Con información de Telemundo 51.
El Secretario de Estado, Marco Rubio, compareció este martes como testigo de la Fiscalía en el juicio contra su excolega y amigo, David Rivera. Durante la audiencia en una corte de Miami, Rubio aseguró desconocer que Rivera mantenía un contrato millonario con una filial de la petrolera estatal venezolana.
El propósito de dicho acuerdo, según las acusaciones, era influir en el gobierno de EE. UU. para suavizar las sanciones contra el régimen de Nicolás Maduro hacia el año 2017.
A pesar de su cercanía personal con Rivera, con quien incluso compartió una propiedad en el pasado, el alto funcionario aclaró que sus interacciones sobre Venezuela tenían un enfoque distinto. Rubio admitió haberse reunido con Rivera y el empresario Raúl Gorrín, pero afirmó que el planteamiento recibido fue una propuesta de transición democrática pacífica.
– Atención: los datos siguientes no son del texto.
(* ===== verification/Config.v ===== *)
(** * Config: configuration variables ([sylar/config.h], [config.cc])

    Variables of several types, kept by name, with listeners; they are loaded
    from a YAML document.  YAML itself is a parameter, the class [Yaml]; the
    conversions of containers are those of [config.h]. *)

From S2P Require Import Prelude.
From S2P Require Export Text.
From S2P Require Import Http Log.

(** ** YAML *)

(** Nodes of type [N]: [y_load] parses a text or throws, [y_emit] prints; [y_items] are [node[0]], ..., [node[size - 1]], [y_pairs] what
    the iteration over a node yields, a key by its scalar; [y_seq] and [y_map] build a sequence and a map; [y_depth] is the depth of the nesting, for a node
    that no alias inside it refers to. *)
Class Yaml (N : Type) := {
  y_load : text → option N;
  y_emit : N → text;
  y_scalar : N → option text;
  y_items : N → list N;
  y_is_map : N → bool;
  y_pairs : N → list (text * N);
  y_seq : list N → N;
  y_map : list (text * N) → N;
  y_text : text → N;
  y_depth : N → nat
}.

(** ** [LexicalCast] *)

(** The conversions of a type from and to a string; [None] is an exception. *)
Class LexicalCast (T : Type) := { from_str : text → option T; to_str : T → option text }.

Section containers.
Context {N : Type} `{!Yaml N}.

(** Each item is printed and converted. *)
Definition items_from {T} `{!LexicalCast T} (l : list N) : option (list T) := mapM (λ i, from_str (y_emit i)) l.

(** Each item is converted and parsed. *)
Definition items_to {T} `{!LexicalCast T} (l : list T) : option (list N) := mapM (λ i, to_str i ≫= y_load) l.

(** [std::vector] and [std::list] *)
Definition list_cast {T} `{!LexicalCast T} : LexicalCast (list T) := {|
  from_str v := node ← y_load v; items_from (y_items node);
  to_str v := l ← items_to v; Some (y_emit (y_seq l))
|}.

(** [std::set] and [std::unordered_set]: the order of iteration is an argument. *)
Definition set_cast {T} `{!LexicalCast T, Countable T} (iteration : gset T → list T) : LexicalCast (gset T) := {|
  from_str v := node ← y_load v; l ← items_from (y_items node); Some (list_to_set l);
  to_str v := l ← items_to (iteration v); Some (y_emit (y_seq l))
|}.

(** [std::map] and [std::unordered_map]; [insert] keeps the first value of a key. *)
Definition insert_first {T} (m : gmap text T) (kv : text * T) : gmap text T :=
  match m !! kv.1 with Some _ => m | None => <[kv.1 := kv.2]> m end.

Definition map_cast {T} `{!LexicalCast T} (iteration : gmap text T → list (text * T)) : LexicalCast (gmap text T) := {|
  from_str v :=
    node ← y_load v;
    l ← mapM (λ kv : text * N, x ← from_str (y_emit kv.2); Some (kv.1, x)) (y_pairs node);
    Some (fold_left insert_first l ∅);
  to_str v :=
    l ← mapM (λ kv : text * T, n ← to_str kv.2 ≫= y_load; Some (kv.1, n)) (iteration v);
    Some (y_emit (y_map l))
|}.
End containers.
#[export] Existing Instance list_cast.

(** ** Variables *)

(** The types of variables have numbers. *)
Class Types := {
  El : positive → Type;
  El_eq_dec : ∀ t, EqDecision (El t);
  El_cast : ∀ t, LexicalCast (El t)
}.
#[export] Existing Instance El_eq_dec.
#[export] Existing Instance El_cast.

Section config.
Context {N : Type} `{!Yaml N, !Types}.

(** [ConfigVar]; a listener is a number, its key the one [addListener] returned. *)
Record ConfigVar := mkVar {
  v_type : positive;
  v_name : text;
  m_description : text;
  m_val : El v_type;
  m_cbs : list (Z * Z)
}.

(** A call of a listener. *)
Record cb_call := mkCb { cb_type : positive; cb_name : text; cb_fn : Z; cb_old : El cb_type; cb_new : El cb_type }.

(** [s_datas], [s_fun_id] of each type, and the calls of listeners so far. *)
Record Config := mkConfig { s_datas : gmap text ConfigVar; s_fun_id : gmap positive Z; cb_calls : list cb_call }.

Implicit Types c : Config.

Definition valid_char (a : ascii) : bool :=
  bool_decide (a ∈ str "abcdefghikjlmnopqrstuvwxyz._012345678").

(** [find_first_not_of(...) == npos] *)
Definition valid_name (name : text) : bool := forallb valid_char name.

Definition to_lower (name : text) : text := map tolower name.

Definition new_ConfigVar (t : positive) (name : text) (default_value : El t) (description : text) : ConfigVar :=
  mkVar t (to_lower name) description default_value [].

(** A variable found, a null pointer, or [std::invalid_argument]. *)
Inductive looked_up := Found (name : text) | Null | Invalid.

Definition put_var (name : text) (x : ConfigVar) c : Config := mkConfig (<[name := x]> (s_datas c)) (s_fun_id c) (cb_calls c).

(** [Lookup] with a default value *)
Definition Config_Lookup (t : positive) (name : text) (default_value : El t) (description : text) c : looked_up * Config :=
  match s_datas c !! name with
  | Some x => (if decide (v_type x = t) then Found name else Null, c)
  | None => if valid_name name then (Found name, put_var name (new_ConfigVar t name default_value description) c) else (Invalid, c)
  end.

(** [Lookup] without *)
Definition Lookup_existing (t : positive) (name : text) c : looked_up :=
  match s_datas c !! name with Some x => if decide (v_type x = t) then Found name else Null | None => Null end.

Definition LookupBase (name : text) c : option ConfigVar := s_datas c !! name.

Definition set_val (x : ConfigVar) (v : El (v_type x)) : ConfigVar := mkVar (v_type x) (v_name x) (m_description x) v (m_cbs x).

Definition set_cbs (l : list (Z * Z)) (x : ConfigVar) : ConfigVar := mkVar (v_type x) (v_name x) (m_description x) (m_val x) l.

(** [setValue]: the listeners are called, in the order of their keys, before the value changes. *)
Definition setValue (x : ConfigVar) (v : El (v_type x)) : ConfigVar * list cb_call :=
  if decide (v = m_val x) then (x, [])
  else (set_val x v, map (λ i : Z * Z, mkCb (v_type x) (v_name x) i.2 (m_val x) v) (m_cbs x)).

(** [fromString]: a text that cannot be converted changes nothing. *)
Definition fromString (x : ConfigVar) (val : text) : ConfigVar * list cb_call * bool :=
  match from_str val with Some v => (setValue x v, true) | None => (x, [], false) end.

Definition var_toString (x : ConfigVar) : text := match to_str (m_val x) with Some s => s | None => [] end.

(** [addListener] on the variable of a name: keys are counted for each type. *)
Definition addListener (name : text) (cb : Z) c : option (Z * Config) :=
  match s_datas c !! name with
  | Some x =>
      let id := (default 0 (s_fun_id c !! v_type x) + 1) mod 2 ^ 64 in
      Some (id, mkConfig (<[name := set_cbs (m_cbs x ++ [(id, cb)]) x]> (s_datas c)) (<[v_type x := id]> (s_fun_id c)) (cb_calls c))
  | None => None
  end.

Definition delListener (key : Z) (x : ConfigVar) : ConfigVar := set_cbs (filter (λ i : Z * Z, i.1 ≠ key) (m_cbs x)) x.

Definition clearListener (x : ConfigVar) : ConfigVar := set_cbs [] x.

(** [getListener] *)
Definition getListener (key : Z) (x : ConfigVar) : option Z := snd <$> head (filter (λ i : Z * Z, i.1 = key) (m_cbs x)).

(** ** Loading *)

Definition name_dot : ascii := "."%char.

Definition member_name (prefix key : text) : text := if decide (prefix = []) then key else prefix ++ name_dot :: key.

(** The fuel is the depth of the node. *)
Fixpoint ListAllMember (fuel : nat) (prefix : text) (node : N) : list (text * N) :=
  if negb (valid_name prefix) then []
  else (prefix, node) ::
    match fuel with
    | O => []
    | S fuel => if y_is_map node then concat (map (λ it : text * N, ListAllMember fuel (member_name prefix it.1) it.2) (y_pairs node)) else []
    end.

(** The text of a node. *)
Definition node_text (node : N) : text := match y_scalar node with Some s => s | None => y_emit node end.

(** The body of the loop. *)
Definition load_node (c : Config) (i : text * N) : Config :=
  if decide (i.1 = []) then c
  else
    let key := to_lower i.1 in
    match LookupBase key c with
    | Some var =>
        let '(var', calls, _) := fromString var (node_text i.2) in
        mkConfig (<[key := var']> (s_datas c)) (s_fun_id c) (cb_calls c ++ calls)
    | None => c
    end.

Definition LoadFromYaml (root : N) (c : Config) : Config := fold_left load_node (ListAllMember (y_depth root) [] root) c.

(** [LoadFromConfDir] for one file, with its time of modification and what [YAML::LoadFile] yields; the first component is
    [s_file2modifytime]. *)
Definition load_conf_file (force : bool) (st : gmap text Z * Config) (f : text * Z * option N) : gmap text Z * Config :=
  let '(name, mtime, root) := f in
  if negb force && (default 0 (st.1 !! name) =? mtime) then (<[name := mtime]> st.1, st.2)
  else (<[name := mtime]> st.1, match root with Some root => LoadFromYaml root st.2 | None => st.2 end).

Definition LoadFromConfDir (force : bool) (files : list (text * Z * option N)) (st : gmap text Z * Config) : gmap text Z * Config :=
  fold_left (load_conf_file force) files st.

(** [Visit]: what it does for every variable. *)
Definition Visit {A} (cb : ConfigVar → A) c : list A := map (λ kx : text * ConfigVar, cb kx.2) (map_to_list (s_datas c)).
End config.

(** ** Definitions of loggers ([LexicalCast<std::string, LogDefine>] of [sylar/log.cc] and its inverse) *)

Section log_define.
Context {N : Type} `{!Yaml N}.

(** [node[key]], if it is defined. *)
Definition y_get (key : text) (node : N) : option N := snd <$> head (filter (λ kv : text * N, kv.1 = key) (y_pairs node)).

(** [as<std::string>()] of a member, or a default; a node that is no scalar throws. *)
Definition y_string (key default_value : text) (node : N) : option text :=
  match y_get key node with Some n => y_scalar n | None => Some default_value end.

(** The loop over the appenders; the inner option is [continue]. *)
Definition read_appender (a : N) : option (option LogAppenderDefine) :=
  match y_get (str "type") a with
  | None => Some None
  | Some t =>
      type ← y_scalar t;
      if decide (type = str "FileLogAppender") then
        match y_get (str "file") a with
        | None => Some None
        | Some f => file ← y_scalar f; formatter ← y_string (str "formatter") [] a; Some (Some (mkAppenderDefine 1 UNKNOW formatter file))
        end
      else if decide (type = str "StdoutLogAppender") then
        formatter ← y_string (str "formatter") [] a; Some (Some (mkAppenderDefine 2 UNKNOW formatter []))
      else Some None
  end.

Definition LogDefine_from (v : text) : option LogDefine :=
  n ← y_load v;
  match y_get (str "name") n with
  | None => None
  | Some name =>
      name ← y_scalar name;
      level ← y_string (str "level") [] n;
      formatter ← y_string (str "formatter") [] n;
      appenders ← (match y_get (str "appenders") n with Some l => mapM read_appender (y_items l) | None => Some [] end);
      Some (mkLogDefine name (LogLevel_FromString level) formatter (omap id appenders))
  end.

(** What is assigned for a level and for a formatter. *)
Definition level_member (level : LogLevel) : list (text * N) :=
  if decide (level = UNKNOW) then [] else [(str "level", y_text (LogLevel_ToString level))].

Definition text_member (key t : text) : list (text * N) := if decide (t = []) then [] else [(key, y_text t)].

Definition write_appender (a : LogAppenderDefine) : N :=
  y_map ((if lad_type a =? 1 then [(str "type", y_text (str "FileLogAppender")); (str "file", y_text (lad_file a))]
          else if lad_type a =? 2 then [(str "type", y_text (str "StdoutLogAppender"))] else []) ++
         level_member (lad_level a) ++ text_member (str "formatter") (lad_formatter a)).

Definition LogDefine_to (i : LogDefine) : text :=
  y_emit (y_map ((str "name", y_text (ld_name i)) :: level_member (ld_level i) ++ text_member (str "formatter") (ld_formatter i) ++
    match ld_appenders i with [] => [] | l => [(str "appenders", y_seq (map write_appender l))] end)).
End log_define.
El Secretario calificó estos encuentros como una «pérdida de tiempo», debido a la falta de compromisos reales por parte de Caracas.
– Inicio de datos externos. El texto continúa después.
(** Loading again what was loaded. *)
Lemma load_again root c : config_ok c → (∀ name, (length (texts_at (all_nodes root) name) <= 1)%nat) →
  LoadFromYaml root (LoadFromYaml root c) = LoadFromYaml root c.
Proof.
  intros Hok Hone. destruct (load_nodes _ c Hok (nodes_valid root)) as (Hok1 & _ & calls1 & _ & Hvars1).
  change (fold_left load_node _ c) with (LoadFromYaml root c) in *. remember (LoadFromYaml root c) as c1 eqn:Ec1.
  destruct (load_nodes _ c1 Hok1 (nodes_valid root)) as (_ & Hid & calls2 & Hcalls & Hvars2).
  change (fold_left load_node _ c1) with (LoadFromYaml root c1) in *.
  assert (Hone' : ∀ name x, s_datas c1 !! name = Some x → s_datas (LoadFromYaml root c1) !! name = Some x ∧ filter (λ k, cb_name k = name) calls2 = []).
  { intros name x E1. specialize (Hvars1 name). specialize (Hvars2 name). rewrite E1 in Hvars2. cbv zeta in *.
    destruct (s_datas c !! name) as [x0|]; [|by destruct Hvars1; congruence]. destruct Hvars1 as [E2 _]. rewrite E1 in E2. injection E2 as ->.
    specialize (Hone name). unfold all_nodes in Hone. destruct (decide (name = [])) as [->|]; [done|].
    destruct (texts_at (ListAllMember (y_depth root) [] root) name) as [|t [|t' ts]]; cbn [length] in Hone; [done| |lia].
    destruct Hvars2 as [-> ->]. cbn [fold_left] in *. destruct (assign_again x0 t) as [-> ->]. done. }
  assert (Hnone : calls2 = []).
  { destruct calls2 as [|k calls2]; [done|]. exfalso. specialize (Hvars2 (cb_name k)). cbv zeta in Hvars2.
    assert (Hk : filter (λ k0, cb_name k0 = cb_name k) (k :: calls2) = []).
    { destruct (s_datas c1 !! cb_name k) as [x|] eqn:E1; [by apply (Hone' _ x)|by destruct Hvars2]. }
    rewrite filter_cons, decide_True in Hk by done. done. }
  subst calls2. rewrite app_nil_r in Hcalls.
  assert (Hd : s_datas (LoadFromYaml root c1) = s_datas c1).
  { apply map_eq. intros name. destruct (s_datas c1 !! name) as [x|] eqn:E1; [by destruct (Hone' name x E1)|].
    specialize (Hvars2 name). rewrite E1 in Hvars2. by destruct Hvars2. }
  destruct (LoadFromYaml root c1) as [d i l], c1 as [d1 i1 l1]. cbn in *. congruence.
Qed.

(** ** The theorems *)

(** (C31) Loading a document in which no alias refers to a node around it. The names of the nodes are the keys on the way to them, joined by dots, as long as all are of
    lower-case letters, dots, underscores and the digits up to 8. A variable gets the last of the texts at its name that can be
    converted to its type, and keeps its value if there is none; its type and its listeners stay. The
    listeners hear of each change of it, in the order of the texts and of their keys, with the values before and after, and of nothing else. No
    variable is added. Loading a document that has no name twice again changes nothing and calls no listener. *)
Theorem config_load root c (Hok : config_ok c) (Hnested : nested (y_depth root) root) : let c' := LoadFromYaml root c in
  config_ok c' ∧ s_fun_id c' = s_fun_id c ∧
  (∀ name t, t ∈ texts_at (all_nodes root) name ↔
     ∃ keys n, at_path root keys n ∧ path_name [] keys = name ∧ valid_name name = true ∧ t = node_text n) ∧
  (∃ calls, cb_calls c' = cb_calls c ++ calls ∧ ∀ name, name ≠ [] →
     match s_datas c !! name with
     | Some x => let ts := texts_at (all_nodes root) name in
         s_datas c' !! name = Some (match last (omap from_str ts) with Some v => set_val x v | None => x end) ∧
         filter (λ k, cb_name k = name) calls = heard x ts
     | None => s_datas c' !! name = None ∧ filter (λ k, cb_name k = name) calls = []
     end) ∧
  ((∀ name, (length (texts_at (all_nodes root) name) <= 1)%nat) → LoadFromYaml root c' = c').
Proof.
  destruct (load_nodes _ c Hok (nodes_valid root)) as (H1 & H2 & calls & H3 & H4). cbv zeta. split_and!; [done|done|by intros; apply texts_paths| |].
  - exists calls. split; [done|]. intros name Hn. specialize (H4 name). cbv zeta in H4. rewrite decide_False in H4 by done.
    destruct (s_datas c !! name) as [x|]; [|done]. rewrite <- assign_last. exact H4.
  - by apply load_again.
Qed.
Durante el interrogatorio, Rubio reveló que en esa misma época recibió amenazas de muerte provenientes de Diosdado Cabello, una de las figuras más influyentes del chavismo. Estas amenazas obligaron a un reforzamiento de su seguridad personal durante meses. Según el testimonio, Rubio llegó a pedirle a Rivera que indagara sobre el alcance de dichas advertencias, dada la supuesta red de contactos que el exlegislador manejaba en el país suramericano.
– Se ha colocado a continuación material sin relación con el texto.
(* ===== verification/Env.v ===== *)
(** * Env: the arguments of the process ([sylar/env.cc])

    [-key value] and [-key] options, help texts and paths.  The link of the
    running program is an argument. *)

From S2P Require Import Prelude.
From S2P Require Export Text.

Record Env := mkEnv {
  m_args : gmap text text;
  m_helps : list (text * text);
  m_program : text;
  m_exe : text;
  m_cwd : text
}.

Definition new_Env : Env := mkEnv ∅ [] [] [] [].

Definition path_slash : ascii := "/"%char.
Definition dash : ascii := "-"%char.

(** ** Options *)

Definition Env_add (key val : text) (e : Env) : Env := mkEnv (<[key := val]> (m_args e)) (m_helps e) (m_program e) (m_exe e) (m_cwd e).

Definition Env_has (key : text) (e : Env) : bool := match m_args e !! key with Some _ => true | None => false end.

Definition Env_del (key : text) (e : Env) : Env := mkEnv (delete key (m_args e)) (m_helps e) (m_program e) (m_exe e) (m_cwd e).

Definition Env_get (key default_value : text) (e : Env) : text := match m_args e !! key with Some v => v | None => default_value end.

(** [find_last_of] a character: what precedes its last occurrence, or everything. *)
Fixpoint before_last (c : ascii) (s : text) : text :=
  match s with
  | [] => []
  | x :: s' => if decide (x = c ∧ c ∉ s') then [] else x :: before_last c s'
  end.

(** The loop over the arguments; the flag is what [init] returns. *)
Fixpoint init_args (args : list text) (now_key : option text) (e : Env) : bool * Env :=
  match args with
  | [] => (true, match now_key with Some k => Env_add k [] e | None => e end)
  | arg :: args' =>
      match arg with
      | c :: rest =>
          if decide (c = dash) then
            match rest with
            | _ :: _ => init_args args' (Some rest) (match now_key with Some k => Env_add k [] e | None => e end)
            | [] => (false, e)
            end
          else match now_key with Some k => init_args args' None (Env_add k arg e) | None => (false, e) end
      | [] => match now_key with Some k => init_args args' None (Env_add k arg e) | None => (false, e) end
      end
  end.

(** [init]: the link of the program is empty when it cannot be read; an argument is a C string. *)
Definition Env_init (link : text) (argv : list text) (e : Env) : bool * Env :=
  match link with
  | [] => (false, e)
  | _ =>
      match argv with
      | program :: args =>
          init_args args None (mkEnv (m_args e) (m_helps e) program link (before_last path_slash link ++ [path_slash]))
      | [] => (false, e)
      end
  end.

(** ** Help texts *)

Definition removeHelp (key : text) (e : Env) : Env :=
  mkEnv (m_args e) (filter (λ i : text * text, i.1 ≠ key) (m_helps e)) (m_program e) (m_exe e) (m_cwd e).

Definition addHelp (key desc : text) (e : Env) : Env :=
  let e := removeHelp key e in mkEnv (m_args e) (m_helps e ++ [(key, desc)]) (m_program e) (m_exe e) (m_cwd e).

(** [printHelp]; [setw(5)] is for the dash. *)
Definition printHelp (e : Env) : text :=
  str "Usage: " ++ m_program e ++ str " [options]" ++ [newline] ++
  concat (map (λ i : text * text, replicate 4 space ++ [dash] ++ i.1 ++ str " : " ++ i.2 ++ [newline]) (m_helps e)).

(** ** Paths *)

Definition absolute (base path : text) : text :=
  match path with
  | [] => [path_slash]
  | c :: _ => if decide (c = path_slash) then path else base ++ path
  end.

Definition getAbsolutePath (path : text) (e : Env) : text := absolute (m_cwd e) path.

(** The value of the variable [server.work_path] is an argument. *)
Definition getAbsoluteWorkPath (work_path path : text) : text := absolute (work_path ++ [path_slash]) path.

Definition getConfigPath (e : Env) : text := getAbsolutePath (Env_get (str "c") (str "conf") e) e.

(** ** Command lines *)

(** An option with its value, if it has one. *)
Definition option_args (o : text * option text) : list text :=
  match o.2 with Some v => [dash :: o.1; v] | None => [dash :: o.1] end.

Definition command_line (os : list (text * option text)) : list text := concat (map option_args os).

Definition option_ok (o : text * option text) : Prop :=
  o.1 ≠ [] ∧ match o.2 with Some v => head v ≠ Some dash | None => True end.

Definition add_option (e : Env) (o : text * option text) : Env := Env_add o.1 (default [] o.2) e.

(** What is pending, and then the options. *)
Definition now_pending (now_key : option text) : list (text * option text) := match now_key with Some k => [(k, None)] | None => [] end.

Lemma init_pending k args e : (∀ a, head args = Some a → ∃ x rest, a = dash :: x :: rest) →
  init_args args (Some k) e = init_args args None (Env_add k [] e).
Proof. destruct args as [|a args]; intros Hh; [done|]. by destruct (Hh a eq_refl) as (x & rest & ->). Qed.

Lemma command_head os a : Forall option_ok os → head (command_line os) = Some a → ∃ x rest, a = dash :: x :: rest.
Proof.
  destruct 1 as [|[[|x k] v] os [Hk _] _]; [done|done|]. destruct v; intros [= <-]; by exists x, k.
Qed.

Lemma command_init os : Forall option_ok os → ∀ e, init_args (command_line os) None e = (true, fold_left add_option os e).
Proof.
  induction 1 as [|[k v] os [Hk Hv] Hos IH]; intros e; [done|]. cbn in Hk, Hv. destruct k as [|x k]; [done|].
  unfold command_line in *. cbn [map concat]. unfold option_args at 1. cbn [fst snd]. destruct v as [v|].
  - cbn [app init_args]. rewrite decide_True by done. destruct v as [|c v]; cbn [init_args].
    + rewrite IH. done.
    + rewrite decide_False by (intros ->; done). rewrite IH. done.
  - cbn [app init_args]. rewrite decide_True by done. rewrite init_pending by (intros a; by apply (command_head os)). rewrite IH. done.
Qed.

(** Nothing else is accepted. *)
Lemma init_command args now_key e e' : match now_key with Some k => k ≠ [] | None => True end → init_args args now_key e = (true, e') →
  match now_key with
  | Some k => ∃ v os, Forall option_ok ((k, v) :: os) ∧ args = match v with Some v => [v] | None => [] end ++ command_line os
  | None => ∃ os, Forall option_ok os ∧ args = command_line os
  end.
Proof.
  revert now_key e. induction args as [|a args IH]; intros now_key e Hk E1.
  - destruct now_key as [k|]; [|by exists []]. exists None, []. split; [|done]. by repeat constructor.
  - assert (Hvalue : ∀ k, now_key = Some k → head a ≠ Some dash → init_args args None (Env_add k a e) = (true, e') →
      ∃ v os, Forall option_ok ((k, v) :: os) ∧ a :: args = match v with Some v => [v] | None => [] end ++ command_line os).
    { intros k -> Ha E2. destruct (IH None _ I E2) as (os & Hos & ->). exists (Some a), os. split; [|done]. by constructor. }
    cbn in E1. destruct a as [|c rest]; [destruct now_key as [k|]; [|done]; by apply Hvalue|].
    destruct (decide (c = dash)) as [->|Hc]; [|destruct now_key as [k|]; [|done]; apply Hvalue; [done|by intros [= ?]|done]].
    destruct rest as [|x rest]; [done|]. destruct (IH (Some (x :: rest)) _ ltac:(done) E1) as (v & os & Hos & ->).
    assert (Ho : (dash :: x :: rest) :: match v with Some v => [v] | None => [] end ++ command_line os = command_line ((x :: rest, v) :: os))
      by (by destruct v).
    rewrite Ho. destruct now_key as [k|]; [|by eexists]. exists None, ((x :: rest, v) :: os). split; [|done]. by constructor.
Qed.

Lemma options_frame os e : m_helps (fold_left add_option os e) = m_helps e ∧ m_program (fold_left add_option os e) = m_program e ∧
  m_exe (fold_left add_option os e) = m_exe e.
Proof. revert e. induction os as [|o os IH]; intros e; cbn; [done|]. by destruct (IH (add_option e o)) as (-> & -> & ->). Qed.

Lemma options_last os e key : m_args (fold_left add_option os e) !! key =
  match last (filter (λ o : text * option text, o.1 = key) os) with Some o => Some (default [] o.2) | None => m_args e !! key end.
Proof.
  induction os as [|o os IH] using rev_ind; [done|]. rewrite fold_left_app, filter_app. cbn. rewrite lookup_insert.
  destruct (decide (o.1 = key)) as [E1|E1].
  - by rewrite last_snoc.
  - by rewrite app_nil_r.
Qed.

Lemma filter_keys (key : text) (l : list (text * text)) : NoDup (map fst l) → NoDup (map fst (filter (λ i : text * text, i.1 ≠ key) l)).
Proof. intros H. eapply sublist_NoDup; [exact H|]. apply (fmap_sublist fst), sublist_filter. Qed.

(** The arguments of a process. [init] accepts exactly the sequences of options [-key] and [-key value] with keys that are not empty and values that do not
    begin with a dash, and then each key has the value of its last option, or the empty one if that has none, and others what they had; help texts
    have one entry for each key, the last, and the directory of the program ends at its last slash. *)
Theorem env_arguments link program args e (Hl : link ≠ []) :
  ((Env_init link (program :: args) e).1 = true ↔ ∃ os, Forall option_ok os ∧ args = command_line os) ∧
  (∀ os, Forall option_ok os → let e' := (Env_init link (program :: command_line os) e).2 in
     (∀ key, m_args e' !! key = match last (filter (λ o : text * option text, o.1 = key) os) with
                                | Some o => Some (default [] o.2)
                                | None => m_args e !! key
                                end) ∧ m_helps e' = m_helps e ∧ m_program e' = program ∧ m_exe e' = link) ∧
  (∀ key desc, NoDup (map fst (m_helps e)) → NoDup (map fst (m_helps (addHelp key desc e))) ∧ (key, desc) ∈ m_helps (addHelp key desc e)) ∧
  (∀ dir name, path_slash ∉ name → before_last path_slash (dir ++ path_slash :: name) = dir).
Proof.
  unfold Env_init. destruct link as [|l0 link]; [done|]. set (e0 := mkEnv _ _ _ _ _). split_and!.
  - split.
    + destruct (init_args args None e0) as [b e'] eqn:E1. cbn. intros ->. by apply (init_command args None e0 e').
    + intros (os & Hos & ->). by rewrite (command_init os Hos).
  - intros os Hos. cbv zeta. rewrite (command_init os Hos). cbn [snd]. destruct (options_frame os e0) as (-> & -> & ->). split_and!; [|done..].
    intros key. exact (options_last os e0 key).
  - intros key desc Hnd. unfold addHelp, removeHelp. cbn [m_helps]. split; [|apply elem_of_app; right; by left].
    rewrite map_app. apply NoDup_app. split_and!.
    + by apply filter_keys.
    + intros k Hk Hin. cbn in Hin. apply list_elem_of_singleton in Hin. apply list_elem_of_fmap in Hk as ([k' d] & E1 & Hk).
      apply list_elem_of_filter in Hk as [Hne _]. cbn in *. congruence.
    + apply NoDup_singleton.
  - intros dir name Hn. induction dir as [|x dir IH]; cbn; [by rewrite decide_True|].
    rewrite decide_False; [by rewrite IH|]. intros [_ Hin]. apply Hin. rewrite elem_of_app. right. by left.
Qed.

Definition sample_options : list (text * option text) := [(str "c", Some (str "conf")); (str "d", None); (str "c", Some (str "/etc"))].

Lemma env_arguments_witness : str "/bin/server" ≠ [] ∧ Forall option_ok sample_options ∧
  (Env_init (str "/bin/server") (str "server" :: command_line sample_options) new_Env).1 = true.
Proof.
  assert (Hos : Forall option_ok sample_options) by (unfold sample_options; repeat constructor; cbn; discriminate).
  split; [discriminate|]. split; [exact Hos|].
  destruct (env_arguments (str "/bin/server") (str "server") (command_line sample_options) new_Env ltac:(discriminate)) as (H & _).
  apply H. exists sample_options. split; [exact Hos|reflexivity].
Defined.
La defensa de Rivera y su socia, Esther Nuhfer, intentó demostrar que la relación entre los implicados era estrictamente amistosa y que compartían ideales democráticos contra el totalitarismo. Por su parte, analistas políticos calificaron la presencia de Rubio en el estrado como un hecho «extraordinario». Hasta el momento, el proceso no ha presentado cargos ni alegatos de irregularidades en contra del actual Secretario de Estado.